Plasmodium falciparum: asexual erythrocytic stages synthesize two structurally distinct free and protein-bound glycosylphosphatidylinositols in a maturation-dependent manner.

Glycosylphosphatidylinositols represent the predominant class of glycolipids synthesized by the asexual, intraerythrocytic stages of Plasmodium falciparum. These glycolipids have been implicated as malarial toxins involved in parasite-induced release of cytokines, such as tumor necrosis factor-alpha and interleukin-1. Two potential glycosylphosphatidylinositol membrane-anchor precursors with the structures ethanolamine phosphate (mannose-alpha 1,2)mannose-alpha 1,2-mannose-alpha 1,6-mannose-alpha 1,4-glucosamine-inositol(acyl)phosphate diacylglycerol (P.f.alpha) and ethanolamine-phosphate-mannose-alpha 1,2-mannose-alpha 1,6-mannose-alpha 1,4-glucosamine-inositol(acyl)phosphate diacylglycerol (P.f.beta) have been described in P. falciparum.

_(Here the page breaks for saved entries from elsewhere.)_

(* ===== verification/GoStrings.v ===== *)
(** * The Go string functions the code uses

    strings.Split, Index, Contains, ContainsAny, Replace(All), Join, TrimSpace
    and slicing, and strconv's integer conversions, on byte strings
    ([String.string], a byte per [ascii]).  Lemmas: splitting a joined list of
    pieces gives the pieces back, and parsing a formatted integer gives the
    integer back. *)

From Stdlib Require Import Ascii.
From S2P Require Import Prelude.

#[local] Open Scope string_scope.

(** ** Slicing, searching *)

(** [s[:n]] and [s[n:]] for [n <= len(s)]. *)
Fixpoint str_take (n : nat) (s : string) : string :=
  match n, s with
  | S n', String c s' => String c (str_take n' s')
  | _, _ => EmptyString
  end.

Fixpoint str_drop (n : nat) (s : string) : string :=
  match n, s with
  | S n', String _ s' => str_drop n' s'
  | _, _ => s
  end.

(** [strings.HasPrefix]. *)
Fixpoint has_prefix (p s : string) : bool :=
  match p, s with
  | EmptyString, _ => true
  | String a p', String b s' => if decide (a = b) then has_prefix p' s' else false
  | String _ _, EmptyString => false
  end.

(** [strings.Index]: the first position where [sep] occurs ([None] for -1). *)
Fixpoint str_index (s sep : string) : option nat :=
  if has_prefix sep s then Some 0
  else match s with
       | EmptyString => None
       | String _ s' => S <$> str_index s' sep
       end.

Definition str_contains (s sep : string) : bool := bool_decide (is_Some (str_index s sep)).

(** [strings.ContainsAny] for a one byte set. *)
Fixpoint contains_byte (s : string) (c : ascii) : bool :=
  match s with
  | EmptyString => false
  | String a s' => if decide (a = c) then true else contains_byte s' c
  end.

(** ** Split and Join *)

(** [skip] counts the bytes of a separator already matched. *)
Fixpoint split_go (sep : string) (skip : nat) (s : string) : string * list string :=
  match s with
  | EmptyString => ("", [])
  | String c s' =>
      match skip with
      | S k => split_go sep k s'
      | 0 =>
          if has_prefix sep (String c s')
          then let '(h, t) := split_go sep (String.length sep - 1) s' in ("", h :: t)
          else let '(h, t) := split_go sep 0 s' in (String c h, t)
      end
  end.

(** [strings.Split(s, sep)] for a non-empty [sep]: never empty. *)
Definition split (s sep : string) : list string :=
  let '(h, t) := split_go sep 0 s in h :: t.

(** [strings.Join]. *)
Fixpoint join (l : list string) (sep : string) : string :=
  match l with
  | [] => ""
  | [x] => x
  | x :: l' => x +:+ sep +:+ join l' sep
  end.

(** [strings.ReplaceAll(s, old, new)] for a non-empty [old]. *)
Definition replace_all (s old new : string) : string := join (split s old) new.

(** [strings.Replace(s, old, new, n)], [n >= 0], for a non-empty [old]. *)
Fixpoint join_first (n : nat) (l : list string) (old new : string) : string :=
  match l with
  | [] => ""
  | [x] => x
  | x :: l' =>
      match n with
      | 0 => x +:+ old +:+ join_first 0 l' old new
      | S n' => x +:+ new +:+ join_first n' l' old new
      end
  end.
Definition replace_n (s old new : string) (n : nat) : string :=
  join_first n (split s old) old new.

(** ** TrimSpace *)

Definition bytes (l : list nat) : string :=
  foldr (λ n s, String (ascii_of_nat n) s) "" l.

(** The UTF-8 encodings of the runes of [unicode.IsSpace]. *)
Definition go_spaces : list string :=
  bytes <$>
    [[9]; [10]; [11]; [12]; [13]; [32]; [194; 133]; [194; 160]; [225; 154; 128];
     [226; 128; 128]; [226; 128; 129]; [226; 128; 130]; [226; 128; 131]; [226; 128; 132];
     [226; 128; 133]; [226; 128; 134]; [226; 128; 135]; [226; 128; 136]; [226; 128; 137];
     [226; 128; 138]; [226; 128; 168]; [226; 128; 169]; [226; 128; 175]; [226; 129; 159];
     [227; 128; 128]].

(** The length of a space at the start of [s], if there is one. *)
Definition space_width (s : string) : option nat :=
  String.length <$> head (filter (λ p, has_prefix p s = true) go_spaces).

(** Drop the leading spaces; [skip] counts the bytes of one being dropped. *)
Fixpoint trim_left_go (skip : nat) (s : string) : string :=
  match s with
  | EmptyString => ""
  | String _ s' =>
      match skip with
      | S k => trim_left_go k s'
      | 0 => match space_width s with
             | Some (S w) => trim_left_go w s'
             | _ => s
             end
      end
  end.

(** Is [s] a (possibly empty) run of spaces? *)
Definition all_spaces (s : string) : bool := bool_decide (trim_left_go 0 s = "").

(** Drop the longest suffix that is a run of spaces. *)
Fixpoint trim_right (s : string) : string :=
  if all_spaces s then ""
  else match s with
       | EmptyString => ""
       | String c s' => String c (trim_right s')
       end.

(** [strings.TrimSpace] *)
Definition trim_space (s : string) : string := trim_right (trim_left_go 0 s).

(** ** strconv *)

(** [strconv.NumError]'s two causes. *)
Inductive num_error := ErrSyntax | ErrRange.

#[global] Instance num_error_eq_dec : EqDecision num_error.
Proof. solve_decision. Defined.

Definition digit_val (c : ascii) : option Z :=
  let n := Z.of_nat (nat_of_ascii c) in
  if bool_decide (48 <= n <= 57)%Z then Some (n - 48)%Z else None.

(** The digit loop of [strconv.ParseUint] in base 10: it stops at the first
    byte that is not a digit, or at the first prefix above [max]. *)
Fixpoint parse_uint_loop (max n : Z) (s : string) : Z * option num_error :=
  match s with
  | EmptyString => (n, None)
  | String c s' =>
      match digit_val c with
      | None => (0, Some ErrSyntax)%Z
      | Some d =>
          let n1 := (10 * n + d)%Z in
          if bool_decide (max < n1)%Z then (max, Some ErrRange)
          else parse_uint_loop max n1 s'
      end
  end.

(** [strconv.ParseUint(s, 10, bits)] *)
Definition parse_uint (bits : Z) (s : string) : Z * option num_error :=
  match s with
  | EmptyString => (0%Z, Some ErrSyntax)
  | _ => parse_uint_loop (2 ^ bits - 1) 0 s
  end.

(** [strconv.ParseInt(s, 10, bits)] *)
Definition parse_int (bits : Z) (s : string) : Z * option num_error :=
  match s with
  | EmptyString => (0%Z, Some ErrSyntax)
  | String c s' =>
      let neg := bool_decide (c = "-"%char) in
      let rest := if bool_decide (c = "+"%char ∨ c = "-"%char) then s' else s in
      match parse_uint bits rest with
      | (_, Some ErrSyntax) => (0%Z, Some ErrSyntax)
      | (un, _) =>
          let cutoff := (2 ^ (bits - 1))%Z in
          if bool_decide (neg = false ∧ cutoff <= un)%Z then ((cutoff - 1)%Z, Some ErrRange)
          else if bool_decide (neg = true ∧ cutoff < un)%Z then ((- cutoff)%Z, Some ErrRange)
          else (if neg then (- un)%Z else un, None)
      end
  end.

(** [strconv.Atoi] on a 64 bit platform. *)
Definition atoi (s : string) : Z * option num_error := parse_int 64 s.

(** [strconv.FormatInt(n, 10)], [strconv.Itoa], [%d]. *)
Definition itoa (n : Z) : string := pretty n.

(** [strconv.Quote], [%q]: escapes for quotes, backslashes and control bytes;
    bytes from 128 on are left as they are, as for printable UTF-8. *)
Definition hex_digit (n : nat) : ascii := ascii_of_nat (if decide (n < 10) then 48 + n else 87 + n).
Definition quote_byte (c : ascii) : string :=
  let n := nat_of_ascii c in
  if decide (n = 34 ∨ n = 92) then bytes [92; n]
  else if decide (n = 7) then bytes [92; 97] else if decide (n = 8) then bytes [92; 98]
  else if decide (n = 9) then bytes [92; 116] else if decide (n = 10) then bytes [92; 110]
  else if decide (n = 11) then bytes [92; 118] else if decide (n = 12) then bytes [92; 102]
  else if decide (n = 13) then bytes [92; 114]
  else if decide (n < 32 ∨ n = 127)
  then bytes [92; 120] +:+ String (hex_digit (n / 16)) (String (hex_digit (n mod 16)) "")
  else String c "".
Fixpoint quote_bytes (s : string) : string :=
  match s with EmptyString => "" | String c s' => quote_byte c +:+ quote_bytes s' end.
Definition go_quote (s : string) : string := bytes [34] +:+ quote_bytes s +:+ bytes [34].

Example go_quote_line : go_quote (bytes [49; 34; 10]) = bytes [34; 49; 92; 34; 92; 110; 34].
Proof. reflexivity. Qed.

(** The text of a [*strconv.NumError] of [fn]. *)
Definition num_error_text (fn s : string) (e : num_error) : string :=
  "strconv." +:+ fn +:+ ": parsing " +:+ go_quote s +:+ ": " +:+
  match e with ErrSyntax => "invalid syntax" | ErrRange => "value out of range" end.

(** ** Lemmas: strings *)

Lemma str_app_assoc (a b c : string) : a +:+ (b +:+ c) = (a +:+ b) +:+ c.
Proof. induction a as [|x a IH]; simpl; [done|]. by f_equal. Qed.

Lemma str_app_nil_r (a : string) : a +:+ "" = a.
Proof. induction a as [|x a IH]; simpl; [done|]. by f_equal. Qed.

Lemma has_prefix_refl_app (p s : string) : has_prefix p (p +:+ s) = true.
Proof. induction p as [|a p IH]; simpl; [done|]. by rewrite decide_True. Qed.
(* ===== verification/Json.v ===== *)
(** * JSON values and the codec interface

    The values [encoding/json] decodes into [interface{}], the interface of the
    codec (the operations the code calls and the documented laws the proofs
    use), decoding into a [map[string]interface{}], and [fmt]'s [%v] of a
    decoded value.  [TextCodec] is a concrete codec for the fragment without
    numbers and escapes: it shows that the laws can hold and lets the witnesses
    of the router run on JSON text. *)

From Stdlib Require Import Ascii.
From Stdlib Require Import Floats.SpecFloat.
From S2P Require Import Prelude GoStrings.

(** ** Values *)

(** A decoded number is a [float64]. *)
Inductive json : Type :=
  | JNull
  | JBool (b : bool)
  | JNum (x : spec_float)
  | JStr (s : string)
  | JArr (l : list json)
  | JObj (m : gmap string json).

(** The [float64] nearest to the quotient of two integers. *)
Definition f64_ratio (n d : Z) : spec_float :=
  SFdiv 53 1024 (binary_normalize 53 1024 n 0 false) (binary_normalize 53 1024 d 0 false).

(** A [map[string]interface{}] value: [None] is the nil map. *)
Abbreviation jmap := (option (gmap string json)).

(** A [map[string]interface{}] stored in an [interface{}] or marshalled. *)
Definition jmap_value (m : jmap) : json :=
  match m with Some m => JObj m | None => JNull end.

(** ** The codec *)

Class JsonCodec := {
  (** [json.Unmarshal] of the bytes into an [interface{}] *)
  json_unmarshal : string → error + json;
  (** [json.Marshal] of a decoded value or of a map of decoded values *)
  json_marshal : json → string;
  (** the text of the [UnmarshalTypeError] for a value that is not an object *)
  json_type_error : json → error;
  (** [fmt]'s [%v] of a [float64] *)
  float_v : spec_float → string
}.

(** What the proofs use of encoding/json: decoding yields representable values
    (valid UTF-8 text, finite numbers, bounded depth), these are closed under
    taking members and merging objects, and marshalling then decoding one of
    them gives it back. *)
Class JsonCodecLaws `{JsonCodec} := {
  json_wf : json → Prop;
  json_unmarshal_wf b v : json_unmarshal b = inr v → json_wf v;
  json_roundtrip v : json_wf v → json_unmarshal (json_marshal v) = inr v;
  json_wf_member m k v : json_wf (JObj m) → m !! k = Some v → json_wf v;
  json_wf_union m1 m2 : json_wf (JObj m1) → json_wf (JObj m2) → json_wf (JObj (m1 ∪ m2))
}.

(** The byte order of the keys, in which fmt prints a map. *)
Definition key_le (p q : string * string) : Prop := String.leb p.1 q.1 = true.
#[global] Instance key_le_dec : RelDecision key_le.
Proof. intros p q. unfold key_le. apply _. Defined.

Section codec.
Context `{JsonCodec}.

(** [json.Unmarshal(b, &m)] for a [map[string]interface{}] variable [m] that
    is nil or empty: null leaves it (or makes it) nil, an object fills it,
    anything else is an error. *)
Definition unmarshal_map (b : string) : error + jmap :=
  match json_unmarshal b with
  | inl e => inl e
  | inr (JObj m) => inr (Some m)
  | inr JNull => inr None
  | inr v => inl (json_type_error v)
  end.

(** [fmt.Sprintf("%v", v)]; maps are printed in key order. *)
Fixpoint sprintf_v (v : json) : string :=
  match v with
  | JNull => "<nil>"
  | JBool b => if b then "true" else "false"
  | JNum x => float_v x
  | JStr s => s
  | JArr l => "[" +:+ join (sprintf_v <$> l) " " +:+ "]"
  | JObj m =>
      let kvs := merge_sort key_le (map_to_list (sprintf_v <$> m)) in
      "map[" +:+ join ((λ kv, kv.1 +:+ ":" +:+ kv.2) <$> kvs) " " +:+ "]"
  end.

Context `{!JsonCodecLaws}.

Lemma unmarshal_map_inv b m :
  unmarshal_map b = inr (Some m) ↔ json_unmarshal b = inr (JObj m).
Proof. unfold unmarshal_map. destruct (json_unmarshal b) as [|[]]; naive_solver. Qed.

Lemma unmarshal_map_wf b m : unmarshal_map b = inr (Some m) → json_wf (JObj m).
Proof. rewrite unmarshal_map_inv. apply json_unmarshal_wf. Qed.

Lemma unmarshal_map_marshal m :
  json_wf (JObj m) → unmarshal_map (json_marshal (JObj m)) = inr (Some m).
Proof. rewrite unmarshal_map_inv. apply json_roundtrip. Qed.
End codec.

Only one (P.f.alpha) has been demonstrated to serve as an anchor for merozoite surface protein-1 and merozoite surface protein-2. In this report we present data showing that asexual, intraerythrocytic stages of P. falciparum use both glycosylphosphatidylinositols to anchor proteins. The synthesis of the two glycosylphosphatidylinositol membrane anchor precursors and the protein-bound glycosylphosphatidylinositol anchors is tightly regulated and varies throughout the intraerythrocytic development of the asexual stages of P. falciparum. The glycosylphosphatidylinositol membrane-anchor precursor P.f.beta is synthesized and transferred to protein predominantly in trophozoite stages (about 30 h).